(** C6 (amended). The expander fails with "node is nil" when the template
    is absent, and otherwise fails exactly when [MakeValidNodeByNode]
    fails for one of the host names, with that error. For count 0 and a
    template it returns the empty sequence. When it succeeds for count n
    it returns n nodes, in order, named prefix, "-" and the index 0..n-1
    printed with [%02d] (two digits below 100), pairwise distinct, each
    with the marker label; and two calls with the same template and count
    that succeed give the same names and the same labels. The name and
    label parts need the validator to name the node as told and to label
    it independently of the world. *)
Theorem C6_candidate_nodes `{SimonType} `{Collab} :
  validatorNames -> validatorLabels ->
  (∀ n w, newFakeNodes None n w = (inl ErrNodeIsNil, w)) ∧
  (∀ node w, newFakeNodes (Some node) 0 w = (inr [], w)) ∧
  (∀ node n w e w',
     newFakeNodes (Some node) (Z.of_nat n) w = (inl e, w') ->
     ∃ k w0 w1 e', (k < n)%nat ∧
       MakeValidNodeByNode node (hostnameOf k) w0 = (inl e', w1) ∧ e = ErrCollab e') ∧
  (∀ node n w,
     (∀ k w0, (k < n)%nat -> ∃ v w1, MakeValidNodeByNode node (hostnameOf k) w0 = (inr v, w1)) ->
     ∃ nodes w', newFakeNodes (Some node) (Z.of_nat n) w = (inr nodes, w')) ∧
  (∀ node n w nodes w',
     newFakeNodes (Some node) (Z.of_nat n) w = (inr nodes, w') ->
     length nodes = n ∧
     map NodeName nodes = map hostnameOf (seq 0 n) ∧
     NoDup (map NodeName nodes) ∧
     Forall isNewNode nodes) ∧
  (∀ i, (i < 100)%nat -> String.length (Go.fmt02d i) = 2%nat) ∧
  (∀ template n w1 w2 nodes1 nodes2 w1' w2',
     newFakeNodes template n w1 = (inr nodes1, w1') ->
     newFakeNodes template n w2 = (inr nodes2, w2') ->
     map NodeName nodes1 = map NodeName nodes2 ∧
     map NodeLabels nodes1 = map NodeLabels nodes2).
Proof.
  intros Hnames Hlabels.
  split; [done |]. split; [done |]. split; [| split; [| split; [| split]]].
  - intros node n w e w'. unfold newFakeNodes. rewrite Nat2Z.id. intros Hrun.
    destruct (makeFakeNodes_err _ _ _ _ _ _ _ Hrun) as (k & w0 & w1 & e' & Hk & Hcall & He).
    exists k, w0, w1, e'. split; [lia | done].
  - intros node n w Hvalid. unfold newFakeNodes. rewrite Nat2Z.id.
    apply makeFakeNodes_total. intros k w0 Hk. apply Hvalid. lia.
  - intros node n w nodes w'. unfold newFakeNodes. rewrite Nat2Z.id. intros Hrun.
    destruct (makeFakeNodes_ok _ _ _ _ _ _ _ Hrun) as (new & -> & Hlen & Hmark & Hn).
    simpl. specialize (Hn Hnames). repeat split; try done.
    rewrite Hn. apply NoDup_hostnames.
  - apply fmt02d_two_digits.
  - intros template n w1 w2 nodes1 nodes2 w1' w2' H1 H2.
    destruct template as [node |]; [| done]. unfold newFakeNodes in H1, H2.
    split.
    + destruct (makeFakeNodes_ok _ _ _ _ _ _ _ H1) as (new1 & -> & _ & _ & Hn1).
      destruct (makeFakeNodes_ok _ _ _ _ _ _ _ H2) as (new2 & -> & _ & _ & Hn2).
      simpl. by rewrite (Hn1 Hnames), (Hn2 Hnames).
    + by apply (makeFakeNodes_labels _ _ _ _ _ _ _ _ _ _ _ Hlabels H1 H2).
Qed.

Lemma scenario_validatorNames :
  @validatorNames (Scenario.admissionCollab Scenario.noEnv).
Proof.
  intros node hostname w v w'. simpl. unfold Scenario.makeValid.
  destruct (String.eqb (NodeName node) ""); intros Heq; inversion Heq; reflexivity.
Defined.

Lemma scenario_validatorLabels :
  @validatorLabels (Scenario.admissionCollab Scenario.noEnv).
Proof.
  intros node hostname w1 w2 v1 v2 w1' w2'. simpl. unfold Scenario.makeValid.
  destruct (String.eqb (NodeName node) ""); intros Heq1 Heq2;
    inversion Heq1; inversion Heq2; reflexivity.
Defined.

(** Three candidates from a named template. *)
Lemma C6_candidate_nodes_witness :
  @validatorNames (Scenario.admissionCollab Scenario.noEnv) ∧
  @validatorLabels (Scenario.admissionCollab Scenario.noEnv) ∧
  ∃ nodes,
    @newFakeNodes Scenario.consts (Scenario.admissionCollab Scenario.noEnv)
       (Some (Scenario.mkNode "template" 2000 4000)) (Z.of_nat 3) 0%nat
    = (inr nodes, 3%nat) ∧
    length nodes = 3%nat ∧
    map NodeName nodes = map (@hostnameOf Scenario.consts) (seq 0 3).
Proof.
  split; [exact scenario_validatorNames |].
  split; [exact scenario_validatorLabels |].
  eexists. split; [vm_compute; reflexivity |].
  destruct (proj1 (proj2 (proj2 (proj2 (proj2
             (@C6_candidate_nodes Scenario.consts (Scenario.admissionCollab Scenario.noEnv)
                scenario_validatorNames scenario_validatorLabels)))))
             (Scenario.mkNode "template" 2000 4000) 3%nat 0%nat _ 3%nat eq_refl)
    as (Hlen & Hnames & _).
  split; [exact Hlen | exact Hnames].
Defined.

(** ** The classifier *)

Section ClassifierFacts.
Context `{Collab}.

Lemma firstBlocker_none node ds pods :
  Forall (fun up => classify node ds (upPod up) = inr CapacityLimited) pods ->
  firstBlocker node ds pods = inr None.
Proof.
  induction 1 as [| up rest Hup _ IH]; [done |]. simpl. by rewrite Hup.
Qed.

Lemma firstBlocker_none_inv node ds pods :
  firstBlocker node ds pods = inr None ->
  Forall (fun up => classify node ds (upPod up) = inr CapacityLimited) pods.
Proof.
  induction pods as [| up rest IH]; [constructor |]. simpl.
  destruct (classify node ds (upPod up)) as [e | [| |]] eqn:Hc; simpl; try done.
  intros Hrest. constructor; auto.
Qed.

Lemma firstBlocker_some node ds pods up why :
  firstBlocker node ds pods = inr (Some (up, why)) ->
  up ∈ pods ∧ ∃ c, classify node ds (upPod up) = inr c ∧ structural c = Some why.
Proof.
  induction pods as [| up0 rest IH]; [done |]. simpl.
  destruct (classify node ds (upPod up0)) as [e | c] eqn:Hc; [done |].
  destruct (structural c) as [why0 |] eqn:Hs.
  - intros Heq. inversion Heq; subst. split; [by left | eauto].
  - intros Hrest. destruct (IH Hrest) as [Hin Hcl]. split; [by right | done].
Qed.

(** When every pod gets a verdict and one of them is not capacity-limited,
    the loop stops at a blocker. *)
Lemma firstBlocker_exists node ds pods :
  Forall (fun up => ∃ c, classify node ds (upPod up) = inr c) pods ->
  Exists (fun up => classify node ds (upPod up) = inr Unfixable ∨
                    classify node ds (upPod up) = inr OverheadBlocked) pods ->
  ∃ up why, firstBlocker node ds pods = inr (Some (up, why)).
Proof.
  induction 1 as [| up0 rest [c Hc] _ IH]; intros Hex; [by inversion Hex |].
  simpl. rewrite Hc. destruct c; simpl; eauto.
  apply IH. inversion Hex as [? ? [Hu | Ho] | ]; subst; [congruence | congruence | done].
Qed.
==============================
**Task directions:** With the line that contains "Forall (fun up => ∃" as the start, output every line through the end of the entries exactly. Add no other lines.

**Exercise output:**
  Forall (fun up => ∃ c, classify node ds (upPod up) = inr c) pods ->
  Exists (fun up => classify node ds (upPod up) = inr Unfixable ∨
                    classify node ds (upPod up) = inr OverheadBlocked) pods ->
  ∃ up why, firstBlocker node ds pods = inr (Some (up, why)).
Proof.
  induction 1 as [| up0 rest [c Hc] _ IH]; intros Hex; [by inversion Hex |].
  simpl. rewrite Hc. destruct c; simpl; eauto.
  apply IH. inversion Hex as [? ? [Hu | Ho] | ]; subst; [congruence | congruence | done].
Qed.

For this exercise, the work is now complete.